Тут я поняла, что крепко обеими руками прижимаю к себе тяжелый том.
– Она мне понравилась, – ответила я с улыбкой.
– Мне тоже она нравится, даже очень. Очень красивая книга, но сейчас мы не можем ее прочитать.
Я прищурилась, стараясь понять, не говорим ли мы об одном и том же.
– Это значит, что мы оба будем сидеть тут и смотреть на нее, пока не найдется ключ?
Улыбнувшись, я почувствовала, что у меня зарделись щеки.
– Тамара! – услышала я крик снаружи. Это был визгливый отчаянный крик.
Мы с Маркусом тотчас отвернулись друг от друга, и я бросилась к двери. Розалин. Она бежала через дорогу, лицо у нее было перекошено, глаза горели опасным огнем. На тротуаре возле машины стоял Артур, который показался мне более или менее спокойным. Тогда я вздохнула с некоторым облегчением. Какого черта Розалин мутит воду?
– Тамара, – теряя голос, прошептала Розалин, переводя взгляд с Маркуса на меня и обратно на Маркуса и походя на мангусту в боевой готовности. – Возвращайся домой, девочка. Возвращайся, – повторила она дрожащим голосом.
– Да вернусь, вернусь, – нахмурилась я. – Еще и часа не прошло.
Розалин как будто растерялась и посмотрела на Маркуса, словно ожидая от него объяснений.
– Что случилось, Розалин? С мамой все в порядке?
Розалин промолчала.
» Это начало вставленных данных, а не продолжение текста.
(* ===== verification/VirtioDisk.v ===== *)
(** * The VirtIO driver is a disk

    Theorems about the driver of Virtio.v on any device that behaves as the
    specification says ([VirtioDisk]): feature negotiation and queue setup
    bring driver and device into agreement, and from then on reading and
    writing sectors is reading and writing the device's bytes, however long
    the device takes for a request. *)

From S2P Require Import Prelude Memory Virtqueue BlockDev Pci Virtio.

Section requests.
Context {X : Type} `{VirtioDisk X}.
Implicit Types (x : X) (vq : Virtqueue) (b : VirtioBlock) (page : list Z).

(** Driver and device agree on an idle queue. *)
Record ready vq x : Prop := {
  rd_inv : ∃ free, vq_inv vq [] free [];
  rd_size : queue_size vq = vi_qsize info;
  rd_live : live (vview x) vq;
  rd_seen : vs_seen (vview x) = vq_avail_idx vq ∧ is_uint 16 (vq_avail_idx vq);
  rd_used : last_used_idx vq = vq_used_idx vq ∧ is_uint 16 (vq_used_idx vq);
}.

(** The pointers are the device's. *)
Definition points b : Prop :=
  common_cfg b = vi_common info ∧ notify_cfg_base b = vi_notify info ∧ notify_off_multiplier b = vi_mult info ∧
  device_cfg b = vi_devcfg info.

Lemma cfg_address f : vi_common info ⊞ cfg_offset f = vi_common info + cfg_offset f.
Proof.
  pose proof (vo_common _ info_ok). apply wrap_small. destruct f; unfold is_uint; simpl; lia.
Qed.

Lemma notify_spec b x :
  points b → vs_qsel (vview x) = 0 →
  let x' := notify_queue (common_cfg b) (notify_cfg_base b) (notify_off_multiplier b) x in
  vview x' = kick (vview x) ∧ Z.of_nat (vbusy x') < 2 ^ 63.
Proof.
  intros (-> & -> & -> & _) Hq. unfold notify_queue, cfg_read. rewrite cfg_address.
  destruct (reg_get x cfg_queue_notify_off (vi_noff info)) as (x1 & -> & <-); [simpl; by rewrite Hq|].
  destruct info_ok as [_ Hm Hn _ _ _]. rewrite (wrap_small 32) by exact Hm.
  rewrite wrap_small by (split; lia). apply notify_kicks.
Qed.

(** The three buffers of a request in the page at [p]. *)
Definition req_chain (p df : Z) : list buffer :=
  [(p, 16, 0); (p + 16, 512, df); (p + 528, 1, VIRTQ_DESC_F_WRITE)].

(** The page holds a request. *)
Definition req_page (type_ sector : Z) page : Prop :=
  zlen page = 4096 ∧ from_le (zslice page 0 4) = type_ ∧ from_le (zslice page 8 16) = sector ∧ 0 ≤ sector.

Lemma serve_spec p vq h l free df page type_ sector v disk data status :
  vq_inv vq [(h, req_chain p df)] free [l] → queue_size vq = vi_qsize info →
  zget (vq_avail_ring vq) (vs_seen v `mod` queue_size vq) = Some h →
  req_page type_ sector page → df = (if type_ =? VIRTIO_BLK_T_IN then VIRTQ_DESC_F_WRITE else 0) →
  request type_ sector (zslice page 16 528) (vs_disk v) = Some (disk, data, status) →
  ∃ v', serve (vi_qsize info) p vq page v =
    Some (set_used (wrap 16 (vq_used_idx vq + 1))
            (zset (vq_used_ring vq) (vq_used_idx vq `mod` queue_size vq) (mkVirtqUsedElem h 513)) vq,
          zset (zsplice page 16 data) 528 status, v') ∧
    vs_disk v' = disk ∧ vs_seen v' = wrap 16 (vs_seen v + 1) ∧ (live v vq → live v' vq).
Proof.
  intros Hv Hq Hh (Hlen & Ht & Hs & H0s) Hdf Hr. unfold serve. rewrite <-Hq, Hh. cbn [mbind option_bind].
  pose proof (vi_chains _ _ _ _ Hv) as Hc. apply Forall2_cons in Hc as [[Hhd Hc] _]. simpl in Hhd, Hc.
  destruct (chain_length _ _ _ Hc) as [Hll _]. pose proof (vo_qsize _ info_ok).
  rewrite (chain_walk _ _ _ (Z.to_nat (queue_size vq)) h Hc Hhd) by (rewrite Hll; simpl; lia).
  cbn [mbind option_bind req_chain fmap list_fmap strip fst snd].
  assert (Z.land df (Z.lxor 65535 VIRTQ_DESC_F_NEXT) = df) as -> by (rewrite Hdf; by destruct (_ =? _)).
  rewrite Z.sub_diag. replace (p + 16 - p) with 16 by lia. replace (p + 528 - p) with 528 by lia.
  change (0 + 4) with 4. change (0 + 8) with 8. change (0 + 16) with 16. change (16 + 512) with 528.
  rewrite Ht, Hs, bool_decide_eq_true_2 by (split_and!; done || lia || by rewrite Hdf).
  rewrite Hr. cbn [mbind option_bind]. eexists. split; [done|]. split_and!; [done|done|by intros].
Qed.
(** Polling: the device takes its time, then serves, and the driver sees it. *)
Lemma poll_spec n : ∀ p vq page x vq' page' v' e vq'',
  pending (vview x) vq → vbusy x = n → last_used_idx vq = vq_used_idx vq →
  serve (vi_qsize info) p vq page (vview x) = Some (vq', page', v') → pop_used vq' = Done (Some e, vq'') →
  ∃ x', turns (S n) (poll_turn p) (vq, page, x) = Done (inr (vq'', page', x')) ∧ vview x' = v'.
Proof.
  induction n as [|n IH]; intros p vq page x vq' page' v' e vq'' Hp Hb Hu Hs Epop.
  - destruct (run_serve _ _ _ _ _ _ _ Hp Hb Hs) as (x' & E & Hv). exists x'. split; [|done].
    simpl. by rewrite E, Epop.
  - destruct (run_wait vq p page x n Hp Hb) as (x1 & E & Hv1 & Hb1).
    destruct (IH p vq page x1 vq' page' v' e vq'') as (x' & Hrun & Hv); [by rewrite Hv1|done|done|by rewrite Hv1|done|].
    exists x'. split; [|done].
    assert (poll_turn p (vq, page, x) = Done (inl (vq, page, x1))) as Et.
    { unfold poll_turn. rewrite E. unfold pop_used. by rewrite Hu, Z.eqb_refl. }
    change (turns (S (S n)) ?f ?st) with (r ← f st; match r with inl st' => turns (S n) f st' | inr r' => Done (inr r') end).
    rewrite Et. exact Hrun.
Qed.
Правда, она открыла рот, но сразу же закрыла его, как будто растеряла все слова.
– С ней все в порядке?
Страница 25
– переспросила я, поддаваясь панике.– Да, конечно, – ответила Розалин. – Она в порядке.
Розалин все еще выглядела растерянной, но потихоньку вроде бы начала успокаиваться.
– А с вами что?
– Я подумала, что ты… – Она не договорила, огляделась кругом и, словно осознав, где находится, выпрямилась, пригладила ладонью волосы и поправила платье, которое помялось от сидения в машине. Сделав несколько коротких вдохов, Розалин как будто окончательно пришла в себя. – Ты поедешь обратно?
– Ну конечно, – хмуро проговорила я. – Мама знает, куда я поехала.
– Ты права, но твоя мама…
– Что с моей мамой? – холодно переспросила я. – Если с моей мамой все так уж хорошо, то какие могут быть ко мне претензии? Я предупредила ее о поездке.
Рука Маркуса лежала у меня на спине, и большим пальцем он проводил по моей талии, отчего мне становилось спокойнее и я не могла забыть о Мексике и обо всех остальных местах, где хотела бы побывать.
– Ты должна поехать с ней, – тихо сказал Маркус. – В любом случае мне пора двигаться дальше. Оставь ее себе, – произнес он, кивнув на книгу, которую я не выпускала из рук.
– Спасибо. Мы еще увидимся?
Он закатил глаза:
– Обязательно, Гудвин. А сейчас иди.
Я пересекла дорогу и уселась на заднем сиденье «лендровера», когда заметила, что на меня во все глаза смотрят три курильщика, вышедшие из паба. В том, что они смотрели, я не нашла ничего необычного, все дело было в том, как они смотрели. Артур кивнул им. Розалин, не поднимая головы, разглядывала пол. Взгляды трех мужчин проводили нас, а потом я оглянулась, не понимая, что происходит. Они смотрели, потому что никогда прежде не видели меня? Нет, я знала, что дело не в этом, так как они глядели не на меня. Их взгляды были устремлены на Артура и Розалин. Ни я, ни Артур с Розалин за всю дорогу не произнесли ни слова.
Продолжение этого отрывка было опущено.